プレスリリースによれば、ウォルマートは、GMグループで自動運転の開発を担うクルーズとの提携によって、アリゾナ州スコッツデールの居住者を対象として、オンラインで注文された商品をクルーズの自動運転車で配送するサービスを提供するとしています。

アマゾン(第6回参照)や中国のJD.COM(第44回参照)など、自動運転による配送サービスは、すでに複数の企業によって社会実装や実証実験が進められています。EC小売りにとって、物流の強化は、カスタマーエクスペリエンス向上にとって欠かすことができない戦略です。一方、環境の観点からEC小売りの事業活動は厳しい目を向けられるという点では、「EV×自動運転」は、ますます事業への実装が求められることになるでしょう。

そして、自動運転の社会実装を進めてきたGM傘下のクルーズ。GMは、リーマンショック後に一度破綻した会社です。かつては世界最大の自動車メーカーとして業界に君臨したGMも2000年代には経営状態が悪化、2008年には世界ナンバーワンの座をトヨタに明け渡しています。しかし経営破綻以降、GMは経営変革を着々と進めてきました。そして2014年以降、変革を牽引してきたのがメアリー・バーラCEOです。

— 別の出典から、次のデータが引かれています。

Lemma scrape_records_distinct_urls_witness :
  exists records,
    Scenarios.crawl Scenarios.web_abc 3 20 6 Scenarios.site_a = Some records
    /\ List.NoDup (map Crawler.url records).
Proof.
  destruct (Scenarios.crawl Scenarios.web_abc 3 20 6 Scenarios.site_a)
    as [ records | ] eqn:Hrun; [ | vm_compute in Hrun; discriminate Hrun ].
  exists records. split; [ reflexivity | ].
  exact (scrape_records_distinct_urls Scenarios.web_abc Scenarios.urljoin_absolute
           Scenarios.urldefrag_first_hash Scenarios.netloc_of 3 20 6
           Scenarios.site_a records Hrun).
Defined.

Lemma scrape_stays_on_seed_host_witness :
  exists records,
    Scenarios.crawl Scenarios.web_abc 3 20 6 Scenarios.site_a = Some records
    /\ Forall (fun r => Crawler.on_seed_host Scenarios.netloc_of Scenarios.site_a
                          (Crawler.url r)) records.
Proof.
  destruct (Scenarios.crawl Scenarios.web_abc 3 20 6 Scenarios.site_a)
    as [ records | ] eqn:Hrun; [ | vm_compute in Hrun; discriminate Hrun ].
  exists records. split; [ reflexivity | ].
  exact (scrape_stays_on_seed_host Scenarios.web_abc Scenarios.urljoin_absolute
           Scenarios.urldefrag_first_hash Scenarios.netloc_of 3 20 6
           Scenarios.site_a records Hrun).
Defined.

Lemma scrape_depth_one_only_seed_witness :
  exists records,
    (1 <= 1)%Z
    /\ Scenarios.crawl Scenarios.web_abc 1 20 3 Scenarios.site_a = Some records
    /\ (records = []
        \/ exists r, records = [r] /\ Crawler.url r = Scenarios.site_a
                      /\ Crawler.depth r = 1%Z)
    /\ ((1 < 1)%Z -> records = []).
Proof.
  destruct (Scenarios.crawl Scenarios.web_abc 1 20 3 Scenarios.site_a)
    as [ records | ] eqn:Hrun; [ | vm_compute in Hrun; discriminate Hrun ].
  assert (Hmax : (1 <= 1)%Z) by lia.
  exists records. split; [ exact Hmax | ]. split; [ reflexivity | ].
  exact (scrape_depth_one_only_seed Scenarios.web_abc Scenarios.urljoin_absolute
           Scenarios.urldefrag_first_hash Scenarios.netloc_of 1 20 3
           Scenarios.site_a records Hmax Hrun).
Defined.

Lemma step_appends_at_most_cap_witness :
  exists s',
    (0 <= 1)%Z
    /\ Scenarios.crawl_step Scenarios.web_abc 2 1 (Crawler.initial Scenarios.site_a)
       = Some s'
    /\ (length (Crawler.to_visit s') + 1
        <= length (Crawler.to_visit (Crawler.initial Scenarios.site_a))
           + Z.to_nat 1)%nat.
Proof.
  destruct (Scenarios.crawl_step Scenarios.web_abc 2 1
              (Crawler.initial Scenarios.site_a)) as [ s1 | ] eqn:Hstep;
    [ | vm_compute in Hstep; discriminate Hstep ].
  assert (Hcap : (0 <= 1)%Z) by lia.
  exists s1. split; [ exact Hcap | ]. split; [ reflexivity | ].
  exact (step_appends_at_most_cap Scenarios.web_abc Scenarios.urljoin_absolute
           Scenarios.urldefrag_first_hash Scenarios.netloc_of 2 1
           (Crawler.initial Scenarios.site_a) s1 Hcap Hstep).
Defined.

(** ** Structural converter: rejected roots, chunk texts, metadata, overview *)

Section ConverterExtras.
Import Py EnhancedJSON.

(** Every chunk of [process_object] is the chunk of one object. *)
Lemma process_object_own_chunks :
  forall obj md path parent_context,
    Forall (own_chunk md) (process_object md obj path parent_context).
Proof.
  intros obj.
  enough (Hboth :
    (forall md path parent_context,
        Forall (own_chunk md) (process_object md obj path parent_context))
    /\ (forall elems, obj = JList elems ->
          Forall (fun x => forall md path parent_context,
                     Forall (own_chunk md) (process_object md x path parent_context))
                 elems)) by (apply Hboth).
  induction obj as [ | b | n | r | s | items IH | items IH ] using json_nested_ind;
    try (split; [ intros; constructor | intros elems Heq; discriminate ]).
  - split; [ intros; constructor | ].
    intros elems Heq. injection Heq as <-.
    eapply Forall_impl; [ exact IH | ]. intros x [Hx _]. exact Hx.
  - split; [ | intros elems Heq; discriminate ].
    intros md path parent_context.
    cbn [process_object]. apply Forall_app. split.
    + destruct (negb _ && _) eqn:Hsub; [ | constructor ].
      apply andb_prop in Hsub as [Hne Hlen].
      apply negb_true_iff, String.eqb_neq in Hne.
      apply Nat.ltb_lt in Hlen.
      constructor; [ | constructor ].
      apply own_chunk_intro; assumption.
    + apply Forall_flat_map_intro.
      eapply Forall_impl; [ exact IH | ].
      intros [key value] [Hval Helems]. cbn [snd] in *.
      destruct value as [ | | | | | elems | fields ]; try constructor.
      * destruct elems as [ | e elems ]; [ constructor | ].
        destruct (forallb _ _); [ | constructor ].
        specialize (Helems _ eq_refl).
        apply Forall_cons_iff in Helems as [He Helems].
        apply Forall_app; split; [ apply He | ].
        match goal with
        | |- Forall _ (?each _ _ _) =>
            assert (Heach : forall l,
                       Forall (fun x => forall md path parent_context,
                                 Forall (own_chunk md)
                                   (process_object md x path parent_context)) l ->
                       forall n i, Forall (own_chunk md) (each n i l))
        end.
        { induction 1 as [ | x l Hx _ IHl ]; intros n i.
          - destruct n; constructor.
          - destruct n; [ constructor | ].
            apply Forall_app; split; [ apply Hx | apply IHl ]. }
        apply Heach, Helems.
      * destruct fields as [ | f fields ]; [ constructor | ].
        destruct (_ <? _)%nat; [ apply Hval | constructor ].
Qed.
(** What page mode appends.  The articles after a call of page mode are
    the articles before it followed by new records, whether the call
    returns or raises.  Every new record comes from an entry of the
    listing page that the exclusion rules accept: its url is the entry's
    link without its last ten characters, its content is what is served
    there, its date and subsection are read from the entry, and its
    keywords and characters are exactly the page's.  When the call
    returns, no such entry is left out: the record of every accepted entry
    whose article is constructed, fetched and parsed is among the new
    ones. *)
Theorem page_mode_appends_records_of_accepted_entries
        (day month year page_num : Z) (self : Extractor) :
  let run := extract_articles get_page_html BeautifulSoup day month year
                              (Some page_num) None None None self in
  let entries := listing_entries get_page_html BeautifulSoup day month year page_num in
  exists added,
    articles (snd run) = articles self ++ added /\
    (forall a, In a added ->
       exists art_html href,
         In art_html entries /\
         accepts art_html = Return true /\
         getitem_opt "href" (find "a" None art_html) = Return href /\
         url a = slice_drop_last 10 href /\
         get_page_html (url a) = Some (html a) /\
         (exists time, find "time" None art_html = Some time /\
                       publish_date a = get_text time) /\
         (exists span, find "span" None art_html = Some span /\
                       subsection a = slice_from 5 (get_text span)) /\
         keywords a = page_keywords (BeautifulSoup (html a)) /\
         characters a = page_characters (BeautifulSoup (html a))) /\
    (fst run = Return tt ->
     forall art_html a,
       In art_html entries ->
       accepts art_html = Return true ->
       build_article get_page_html BeautifulSoup art_html = Return a ->
       In a added).
Proof.
  cbv zeta. unfold extract_articles, extract_page, listing_entries.
  unfold bind at 1 3. unfold record, modify.
  destruct (get_page_html (archive_url year month day page_num)) as [data|].
  2: { exists []. simpl. rewrite app_nil_r. split; [reflexivity|].
       split; [intros a []|]. intros _ e a []. }
  cbv zeta.
  set (entries := find_all "article" (BeautifulSoup data)).
  set (body := fun art_html : node =>
                 keep <- lift (accepts art_html) ;;
                 if keep then try_article get_page_html BeautifulSoup art_html else ret tt).
  set (s0 := mkExtractor (articles self)
                         (journal self ++ [Enter (PageCall day month year page_num)])).
  set (from_entry := fun a : Article =>
         exists art_html href,
           In art_html entries /\
           accepts art_html = Return true /\
           getitem_opt "href" (find "a" None art_html) = Return href /\
           url a = slice_drop_last 10 href /\
           get_page_html (url a) = Some (html a) /\
           (exists time, find "time" None art_html = Some time /\
                         publish_date a = get_text time) /\
           (exists span, find "span" None art_html = Some span /\
                         subsection a = slice_from 5 (get_text span)) /\
           keywords a = page_keywords (BeautifulSoup (html a)) /\
           characters a = page_characters (BeautifulSoup (html a))).
  assert (Hinv : exists added,
             articles (snd (for_each entries body s0)) = articles self ++ added /\
             forall a, In a added -> from_entry a).
  { apply (@for_each_keeps_in _
             (fun s => exists added, articles s = articles self ++ added /\
                                     forall a, In a added -> from_entry a)).
    - intros e Hin s (added & Ha & Hall). unfold body, bind, lift.
      destruct (accepts e) as [[|]|ex] eqn:Hacc; simpl;
        [|exists added; now split|exists added; now split].
      unfold try_article.
      destruct (build_article get_page_html BeautifulSoup e) as [b|[msg| | | | | |]] eqn:Hb;
        simpl; try (exists added; now split).
      exists (added ++ [b]). rewrite Ha, <- app_assoc. split; [reflexivity|].
      intros a Hia. apply in_app_or in Hia. destruct Hia as [Hia | [<- | []]];
        [now apply Hall|].
      destruct (build_article_fields _ _ Hb) as (href & Hrest).
      exists e, href. split; [exact Hin|]. split; [exact Hacc | exact Hrest].
    - exists []. simpl. now rewrite app_nil_r. }
  destruct Hinv as (added & Ha & Hall).
  exists added. split; [exact Ha|]. split; [exact Hall|].
  intros Hret e a Hin Hacc Hb.
  destruct (for_each entries body s0) as [r s'] eqn:Hrun.
  simpl in Hret, Ha. subst r.
  pose proof (page_loop_returns _ _ _ Hrun) as Hev.
  unfold body in Hrun. rewrite (page_loop get_page_html BeautifulSoup _ _ Hev) in Hrun.
  injection Hrun as <-. simpl in Ha. apply app_inv_head in Ha. rewrite <- Ha.
  unfold extracted. apply in_flat_map. exists e. split.
  - apply filter_In. split; [exact Hin|]. unfold accepted. now rewrite Hacc.
  - rewrite Hb. now left.
Qed.

End Degenerate.

(** ** utility.py: more of [datespan] *)

Lemma rank_le (a b : date) :
  valid a = true -> valid b = true -> le a b -> rank a <= rank b.
Proof.
  intros Ha Hb [H | ->]; [|lia]. pose proof (rank_lt _ _ Ha Hb H). lia.
Qed.

Lemma ltb_irrefl (a : date) : ltb a a = false.
Proof. apply ltb_false_iff. lia. Qed.

Lemma datespan_loop_split (fuel : nat) (a b c : date) :
  valid a = true -> valid b = true -> valid c = true ->
  le a b -> le b c ->
  rank c - rank a <= Z.of_nat fuel ->
  datespan_loop fuel a c = datespan_loop fuel a b ++ datespan_loop fuel b c.
Proof.
  revert a. induction fuel as [|fuel IH]; intros a Ha Hb Hc Hab Hbc Hf.
  - reflexivity.
  - destruct Hab as [Hab | ->].
    + assert (Hac : lt a c).
      { destruct Hbc as [Hbc | <-]; [eapply lt_trans; eauto | exact Hab]. }
      destruct (next_day_spec _ _ Ha Hb Hab) as (Hv & _ & Hr & Hnb).
      pose proof (rank_le _ _ Hv Hb Hnb) as Hrb.
      pose proof (rank_le _ _ Hb Hc Hbc).
      rewrite (datespan_loop_fuel (S fuel) fuel b c) by (auto; lia).
      simpl. unfold lt in Hab, Hac. rewrite Hab, Hac. simpl. f_equal.
      apply IH; auto; lia.
    + simpl. now rewrite ltb_irrefl.
Qed.

(** Two adjoining spans make one: for dates in calendar order, the dates
    from the first to the third are those from the first to the second
    followed by those from the second to the third. *)
Theorem datespan_split (a b c : date) :
  valid a = true -> valid b = true -> valid c = true ->
  le a b -> le b c ->
  datespan a c = datespan a b ++ datespan b c.
Proof.
  intros Ha Hb Hc Hab Hbc. unfold datespan.
  pose proof (rank_le _ _ Ha Hb Hab). pose proof (rank_le _ _ Hb Hc Hbc).
  rewrite (datespan_loop_split (Z.to_nat (rank c - rank a)) a b c) by (auto; lia).
  f_equal; apply datespan_loop_fuel; auto; lia.
Qed.

(** The loop of [datespan] ends: between two calendar dates it stops
    within the bound the model gives it, and any larger bound yields the
    same dates. *)
Theorem datespan_ends (fuel : nat) (start_date end_date : date) :
  valid start_date = true -> valid end_date = true ->
  rank end_date - rank start_date <= Z.of_nat fuel ->
  datespan_loop fuel start_date end_date = datespan start_date end_date.
Proof.
  intros Hs He Hf. unfold datespan. apply datespan_loop_fuel; auto; lia.
Qed.

(** [datespan] yields nothing exactly when the end date is not after the
    start date, and otherwise starts with the start date and ends with
    the day before the end date. *)
Theorem datespan_ends_of_the_span (start_date end_date : date) :
  valid start_date = true -> valid end_date = true ->
  (datespan start_date end_date = [] <-> ltb start_date end_date = false) /\
  (ltb start_date end_date = true ->
   exists rest, datespan start_date end_date = start_date :: rest) /\
  (forall x, In x (datespan start_date end_date) -> le (next_day x) end_date).
Proof.
  intros Hs He. split; [|split].
  - split; [|apply datespan_not_before].
    intros Hnil. destruct (ltb start_date end_date) eqn:Hlt; [|reflexivity].
    pose proof (rank_lt _ _ Hs He Hlt) as Hr. unfold datespan in Hnil.
    destruct (Z.to_nat (rank end_date - rank start_date)) eqn:Hn; [lia|].
    simpl in Hnil. rewrite Hlt in Hnil. discriminate.
  - intros Hlt. pose proof (rank_lt _ _ Hs He Hlt) as Hr. unfold datespan.
    destruct (Z.to_nat (rank end_date - rank start_date)) eqn:Hn; [lia|].
    simpl. rewrite Hlt. eauto.
  - intros x Hx. destruct (datespan_spec _ _ Hs He) as (Hin & _ & _).
    apply Hin in Hx. destruct Hx as (Hvx & _ & Hxe).
    now destruct (next_day_spec _ _ Hvx He Hxe) as (_ & _ & _ & Hle).
Qed.

(** ** parser.py with extractor.py *)

(** [get_page_html] returns the data of an answer with status 200 and
    nothing in every other case, a raised exception included.  When the
    request for the first listing page of a date is not answered with
    status 200, the page count is [-1] and day mode returns having added
    no article and entered no page. *)
Theorem unanswered_request_ends_the_day
        (request : string -> result (Z * string)) (BeautifulSoup : string -> node)
        (day month year : Z) (self : Extractor) :
  (forall url data,
      parser.get_page_html request url = Some data <-> request url = Return (200, data)) /\
  ((forall data, request (archive_url year month day 1) <> Return (200, data)) ->
   archive_size (parser.get_page_html request) BeautifulSoup day month year = Return (-1) /\
   extract_articles (parser.get_page_html request) BeautifulSoup
                    day month year None None None None self
   = (Return tt,
      mkExtractor (articles self)
                  (journal self ++ [Enter (DayCall day month year);
                                    Info (extracting_msg day month year)]))).
Proof.
  assert (Hiff : forall url data,
             parser.get_page_html request url = Some data <->
             request url = Return (200, data)).
  { intros url data. unfold parser.get_page_html.
    destruct (request url) as [[status d]|e].
    - destruct (Z.eqb_spec status 200) as [->|Hne]; split; intros H;
        try discriminate; congruence.
    - split; discriminate. }
  split; [exact Hiff|].
  intros Hno.
  assert (Hnone : parser.get_page_html request (archive_url year month day 1) = None).
  { destruct (parser.get_page_html request (archive_url year month day 1)) as [d|] eqn:Hg;
      [|reflexivity].
    apply Hiff in Hg. exfalso. exact (Hno d Hg). }
  split.
  - unfold archive_size. now rewrite Hnone.
  - unfold extract_articles. now apply offline_day.
Qed.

バーラCEOによれば、自動運転の車両から無人タクシーサービスまで自社で手がけるための「パラレル戦略」をとるとのこと。そこで、2016年にGMは自動運転技術開発ベンチャーのクルーズ(動画参照)を買収、GMの量産や部品調達ノウハウを注ぎ込むことでスピード感ある製品化を目指してきました。EV事業も「2021年までには黒字転換する」と公約しています。